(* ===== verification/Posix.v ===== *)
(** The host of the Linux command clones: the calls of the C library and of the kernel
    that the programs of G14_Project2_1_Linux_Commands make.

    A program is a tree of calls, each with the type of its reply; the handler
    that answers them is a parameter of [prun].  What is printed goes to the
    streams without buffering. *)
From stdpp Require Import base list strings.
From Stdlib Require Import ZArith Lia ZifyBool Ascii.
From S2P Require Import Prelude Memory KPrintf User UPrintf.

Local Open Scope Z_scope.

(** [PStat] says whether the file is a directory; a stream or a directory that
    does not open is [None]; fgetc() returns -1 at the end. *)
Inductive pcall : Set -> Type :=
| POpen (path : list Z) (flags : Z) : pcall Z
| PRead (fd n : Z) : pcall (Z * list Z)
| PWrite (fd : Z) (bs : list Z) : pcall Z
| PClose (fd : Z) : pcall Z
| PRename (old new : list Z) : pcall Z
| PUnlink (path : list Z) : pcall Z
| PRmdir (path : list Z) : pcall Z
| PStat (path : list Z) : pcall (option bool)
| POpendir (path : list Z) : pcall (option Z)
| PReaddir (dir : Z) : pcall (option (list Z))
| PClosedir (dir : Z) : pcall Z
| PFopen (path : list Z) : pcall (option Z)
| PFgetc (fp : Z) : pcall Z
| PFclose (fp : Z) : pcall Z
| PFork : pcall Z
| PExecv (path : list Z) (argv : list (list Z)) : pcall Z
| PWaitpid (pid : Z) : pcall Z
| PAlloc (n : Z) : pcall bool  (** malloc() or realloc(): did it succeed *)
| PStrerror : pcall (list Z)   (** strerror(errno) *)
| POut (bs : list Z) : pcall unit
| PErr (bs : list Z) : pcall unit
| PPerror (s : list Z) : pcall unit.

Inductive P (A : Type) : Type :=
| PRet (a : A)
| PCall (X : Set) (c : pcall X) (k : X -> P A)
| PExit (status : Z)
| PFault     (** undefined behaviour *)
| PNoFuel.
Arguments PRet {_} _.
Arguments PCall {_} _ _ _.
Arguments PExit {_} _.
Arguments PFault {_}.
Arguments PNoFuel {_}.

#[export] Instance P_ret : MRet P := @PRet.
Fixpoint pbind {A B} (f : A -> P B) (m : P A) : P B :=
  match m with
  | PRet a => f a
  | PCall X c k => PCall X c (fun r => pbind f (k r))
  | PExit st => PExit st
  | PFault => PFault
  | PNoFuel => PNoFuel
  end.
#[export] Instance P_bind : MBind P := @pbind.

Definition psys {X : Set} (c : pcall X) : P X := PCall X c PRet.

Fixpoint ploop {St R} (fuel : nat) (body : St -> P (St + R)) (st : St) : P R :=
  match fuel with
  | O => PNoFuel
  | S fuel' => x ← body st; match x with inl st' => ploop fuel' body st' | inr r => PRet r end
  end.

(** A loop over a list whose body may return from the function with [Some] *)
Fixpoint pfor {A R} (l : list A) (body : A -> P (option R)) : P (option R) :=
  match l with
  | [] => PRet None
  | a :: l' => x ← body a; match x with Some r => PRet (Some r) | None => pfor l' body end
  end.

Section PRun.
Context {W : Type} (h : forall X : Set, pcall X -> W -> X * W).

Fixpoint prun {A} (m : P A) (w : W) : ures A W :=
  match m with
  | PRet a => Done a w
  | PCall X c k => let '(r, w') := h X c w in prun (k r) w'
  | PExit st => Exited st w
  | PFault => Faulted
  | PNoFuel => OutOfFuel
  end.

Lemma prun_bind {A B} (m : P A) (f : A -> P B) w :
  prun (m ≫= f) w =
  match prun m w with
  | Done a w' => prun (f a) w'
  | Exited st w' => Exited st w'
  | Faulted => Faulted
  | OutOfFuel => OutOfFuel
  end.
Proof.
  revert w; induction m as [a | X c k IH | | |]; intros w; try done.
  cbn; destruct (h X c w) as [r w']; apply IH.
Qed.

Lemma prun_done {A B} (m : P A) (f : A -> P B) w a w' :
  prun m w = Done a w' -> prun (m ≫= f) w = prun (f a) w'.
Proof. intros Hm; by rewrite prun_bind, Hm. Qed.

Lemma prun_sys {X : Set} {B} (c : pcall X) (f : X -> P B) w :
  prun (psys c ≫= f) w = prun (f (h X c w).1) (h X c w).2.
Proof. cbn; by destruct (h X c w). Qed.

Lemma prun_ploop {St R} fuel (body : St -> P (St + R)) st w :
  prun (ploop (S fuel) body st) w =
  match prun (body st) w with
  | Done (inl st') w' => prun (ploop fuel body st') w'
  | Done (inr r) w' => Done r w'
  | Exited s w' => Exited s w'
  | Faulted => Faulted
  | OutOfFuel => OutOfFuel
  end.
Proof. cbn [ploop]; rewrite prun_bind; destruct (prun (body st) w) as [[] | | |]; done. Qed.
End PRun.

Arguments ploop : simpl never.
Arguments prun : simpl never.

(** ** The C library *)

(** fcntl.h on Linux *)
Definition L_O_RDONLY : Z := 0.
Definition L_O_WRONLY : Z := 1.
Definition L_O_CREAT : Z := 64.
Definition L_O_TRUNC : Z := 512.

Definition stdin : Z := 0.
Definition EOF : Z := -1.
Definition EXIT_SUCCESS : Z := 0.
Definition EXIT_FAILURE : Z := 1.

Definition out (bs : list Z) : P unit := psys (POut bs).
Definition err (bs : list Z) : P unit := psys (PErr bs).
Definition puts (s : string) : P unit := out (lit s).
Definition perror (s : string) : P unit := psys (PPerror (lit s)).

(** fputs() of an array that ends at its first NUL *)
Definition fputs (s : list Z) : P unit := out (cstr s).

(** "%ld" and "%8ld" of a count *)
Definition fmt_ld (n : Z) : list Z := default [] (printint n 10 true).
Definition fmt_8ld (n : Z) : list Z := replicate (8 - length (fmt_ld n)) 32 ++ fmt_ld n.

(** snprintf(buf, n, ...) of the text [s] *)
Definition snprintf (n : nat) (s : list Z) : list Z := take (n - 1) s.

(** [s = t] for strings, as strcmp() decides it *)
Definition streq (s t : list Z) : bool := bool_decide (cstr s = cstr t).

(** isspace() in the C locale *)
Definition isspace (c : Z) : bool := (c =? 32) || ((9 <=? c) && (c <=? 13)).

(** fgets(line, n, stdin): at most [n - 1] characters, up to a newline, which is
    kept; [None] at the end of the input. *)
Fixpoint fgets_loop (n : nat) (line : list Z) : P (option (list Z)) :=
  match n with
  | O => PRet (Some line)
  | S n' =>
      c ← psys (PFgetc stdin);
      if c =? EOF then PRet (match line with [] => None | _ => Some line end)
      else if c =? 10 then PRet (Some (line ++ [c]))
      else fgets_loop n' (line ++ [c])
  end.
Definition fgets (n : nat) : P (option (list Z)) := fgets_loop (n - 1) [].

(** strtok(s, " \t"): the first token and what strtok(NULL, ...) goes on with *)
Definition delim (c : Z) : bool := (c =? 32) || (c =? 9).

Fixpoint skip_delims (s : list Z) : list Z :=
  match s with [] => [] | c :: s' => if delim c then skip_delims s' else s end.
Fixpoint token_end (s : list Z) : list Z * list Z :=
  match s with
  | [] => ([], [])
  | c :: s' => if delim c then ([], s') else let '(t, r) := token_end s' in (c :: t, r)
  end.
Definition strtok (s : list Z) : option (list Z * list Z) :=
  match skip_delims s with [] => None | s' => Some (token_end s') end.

********************

Problem statement → Transcribe all of the material exactly as it appears.

Response to the exercise →
(* ===== verification/Posix.v ===== *)
(** The host of the Linux command clones: the calls of the C library and of the kernel
    that the programs of G14_Project2_1_Linux_Commands make.

    A program is a tree of calls, each with the type of its reply; the handler
    that answers them is a parameter of [prun].  What is printed goes to the
    streams without buffering. *)
From stdpp Require Import base list strings.
From Stdlib Require Import ZArith Lia ZifyBool Ascii.
From S2P Require Import Prelude Memory KPrintf User UPrintf.

Local Open Scope Z_scope.

(** [PStat] says whether the file is a directory; a stream or a directory that
    does not open is [None]; fgetc() returns -1 at the end. *)
Inductive pcall : Set -> Type :=
| POpen (path : list Z) (flags : Z) : pcall Z
| PRead (fd n : Z) : pcall (Z * list Z)
| PWrite (fd : Z) (bs : list Z) : pcall Z
| PClose (fd : Z) : pcall Z
| PRename (old new : list Z) : pcall Z
| PUnlink (path : list Z) : pcall Z
| PRmdir (path : list Z) : pcall Z
| PStat (path : list Z) : pcall (option bool)
| POpendir (path : list Z) : pcall (option Z)
| PReaddir (dir : Z) : pcall (option (list Z))
| PClosedir (dir : Z) : pcall Z
| PFopen (path : list Z) : pcall (option Z)
| PFgetc (fp : Z) : pcall Z
| PFclose (fp : Z) : pcall Z
| PFork : pcall Z
| PExecv (path : list Z) (argv : list (list Z)) : pcall Z
| PWaitpid (pid : Z) : pcall Z
| PAlloc (n : Z) : pcall bool  (** malloc() or realloc(): did it succeed *)
| PStrerror : pcall (list Z)   (** strerror(errno) *)
| POut (bs : list Z) : pcall unit
| PErr (bs : list Z) : pcall unit
| PPerror (s : list Z) : pcall unit.

Inductive P (A : Type) : Type :=
| PRet (a : A)
| PCall (X : Set) (c : pcall X) (k : X -> P A)
| PExit (status : Z)
| PFault     (** undefined behaviour *)
| PNoFuel.
Arguments PRet {_} _.
Arguments PCall {_} _ _ _.
Arguments PExit {_} _.
Arguments PFault {_}.
Arguments PNoFuel {_}.

#[export] Instance P_ret : MRet P := @PRet.
Fixpoint pbind {A B} (f : A -> P B) (m : P A) : P B :=
  match m with
  | PRet a => f a
  | PCall X c k => PCall X c (fun r => pbind f (k r))
  | PExit st => PExit st
  | PFault => PFault
  | PNoFuel => PNoFuel
  end.
#[export] Instance P_bind : MBind P := @pbind.

Definition psys {X : Set} (c : pcall X) : P X := PCall X c PRet.

Fixpoint ploop {St R} (fuel : nat) (body : St -> P (St + R)) (st : St) : P R :=
  match fuel with
  | O => PNoFuel
  | S fuel' => x ← body st; match x with inl st' => ploop fuel' body st' | inr r => PRet r end
  end.

(** A loop over a list whose body may return from the function with [Some] *)
Fixpoint pfor {A R} (l : list A) (body : A -> P (option R)) : P (option R) :=
  match l with
  | [] => PRet None
  | a :: l' => x ← body a; match x with Some r => PRet (Some r) | None => pfor l' body end
  end.

Section PRun.
Context {W : Type} (h : forall X : Set, pcall X -> W -> X * W).

Fixpoint prun {A} (m : P A) (w : W) : ures A W :=
  match m with
  | PRet a => Done a w
  | PCall X c k => let '(r, w') := h X c w in prun (k r) w'
  | PExit st => Exited st w
  | PFault => Faulted
  | PNoFuel => OutOfFuel
  end.

Lemma prun_bind {A B} (m : P A) (f : A -> P B) w :
  prun (m ≫= f) w =
  match prun m w with
  | Done a w' => prun (f a) w'
  | Exited st w' => Exited st w'
  | Faulted => Faulted
  | OutOfFuel => OutOfFuel
  end.
Proof.
  revert w; induction m as [a | X c k IH | | |]; intros w; try done.
  cbn; destruct (h X c w) as [r w']; apply IH.
Qed.

Lemma prun_done {A B} (m : P A) (f : A -> P B) w a w' :
  prun m w = Done a w' -> prun (m ≫= f) w = prun (f a) w'.
Proof. intros Hm; by rewrite prun_bind, Hm. Qed.

Lemma prun_sys {X : Set} {B} (c : pcall X) (f : X -> P B) w :
  prun (psys c ≫= f) w = prun (f (h X c w).1) (h X c w).2.
Proof. cbn; by destruct (h X c w). Qed.

Lemma prun_ploop {St R} fuel (body : St -> P (St + R)) st w :
  prun (ploop (S fuel) body st) w =
  match prun (body st) w with
  | Done (inl st') w' => prun (ploop fuel body st') w'
  | Done (inr r) w' => Done r w'
  | Exited s w' => Exited s w'
  | Faulted => Faulted
  | OutOfFuel => OutOfFuel
  end.
Proof. cbn [ploop]; rewrite prun_bind; destruct (prun (body st) w) as [[] | | |]; done. Qed.
End PRun.

Arguments ploop : simpl never.
Arguments prun : simpl never.

(** ** The C library *)

(** fcntl.h on Linux *)
Definition L_O_RDONLY : Z := 0.
Definition L_O_WRONLY : Z := 1.
Definition L_O_CREAT : Z := 64.
Definition L_O_TRUNC : Z := 512.

Definition stdin : Z := 0.
Definition EOF : Z := -1.
Definition EXIT_SUCCESS : Z := 0.
Definition EXIT_FAILURE : Z := 1.

Definition out (bs : list Z) : P unit := psys (POut bs).
Definition err (bs : list Z) : P unit := psys (PErr bs).
Definition puts (s : string) : P unit := out (lit s).
Definition perror (s : string) : P unit := psys (PPerror (lit s)).

(** fputs() of an array that ends at its first NUL *)
Definition fputs (s : list Z) : P unit := out (cstr s).

(** "%ld" and "%8ld" of a count *)
Definition fmt_ld (n : Z) : list Z := default [] (printint n 10 true).
Definition fmt_8ld (n : Z) : list Z := replicate (8 - length (fmt_ld n)) 32 ++ fmt_ld n.

(** snprintf(buf, n, ...) of the text [s] *)
Definition snprintf (n : nat) (s : list Z) : list Z := take (n - 1) s.

(** [s = t] for strings, as strcmp() decides it *)
Definition streq (s t : list Z) : bool := bool_decide (cstr s = cstr t).

(** isspace() in the C locale *)
Definition isspace (c : Z) : bool := (c =? 32) || ((9 <=? c) && (c <=? 13)).

(** fgets(line, n, stdin): at most [n - 1] characters, up to a newline, which is
    kept; [None] at the end of the input. *)
Fixpoint fgets_loop (n : nat) (line : list Z) : P (option (list Z)) :=
  match n with
  | O => PRet (Some line)
  | S n' =>
      c ← psys (PFgetc stdin);
      if c =? EOF then PRet (match line with [] => None | _ => Some line end)
      else if c =? 10 then PRet (Some (line ++ [c]))
      else fgets_loop n' (line ++ [c])
  end.
Definition fgets (n : nat) : P (option (list Z)) := fgets_loop (n - 1) [].

(** strtok(s, " \t"): the first token and what strtok(NULL, ...) goes on with *)
Definition delim (c : Z) : bool := (c =? 32) || (c =? 9).

Fixpoint skip_delims (s : list Z) : list Z :=
  match s with [] => [] | c :: s' => if delim c then skip_delims s' else s end.
Fixpoint token_end (s : list Z) : list Z * list Z :=
  match s with
  | [] => ([], [])
  | c :: s' => if delim c then ([], s') else let '(t, r) := token_end s' in (c :: t, r)
  end.
Definition strtok (s : list Z) : option (list Z * list Z) :=
  match skip_delims s with [] => None | s' => Some (token_end s') end.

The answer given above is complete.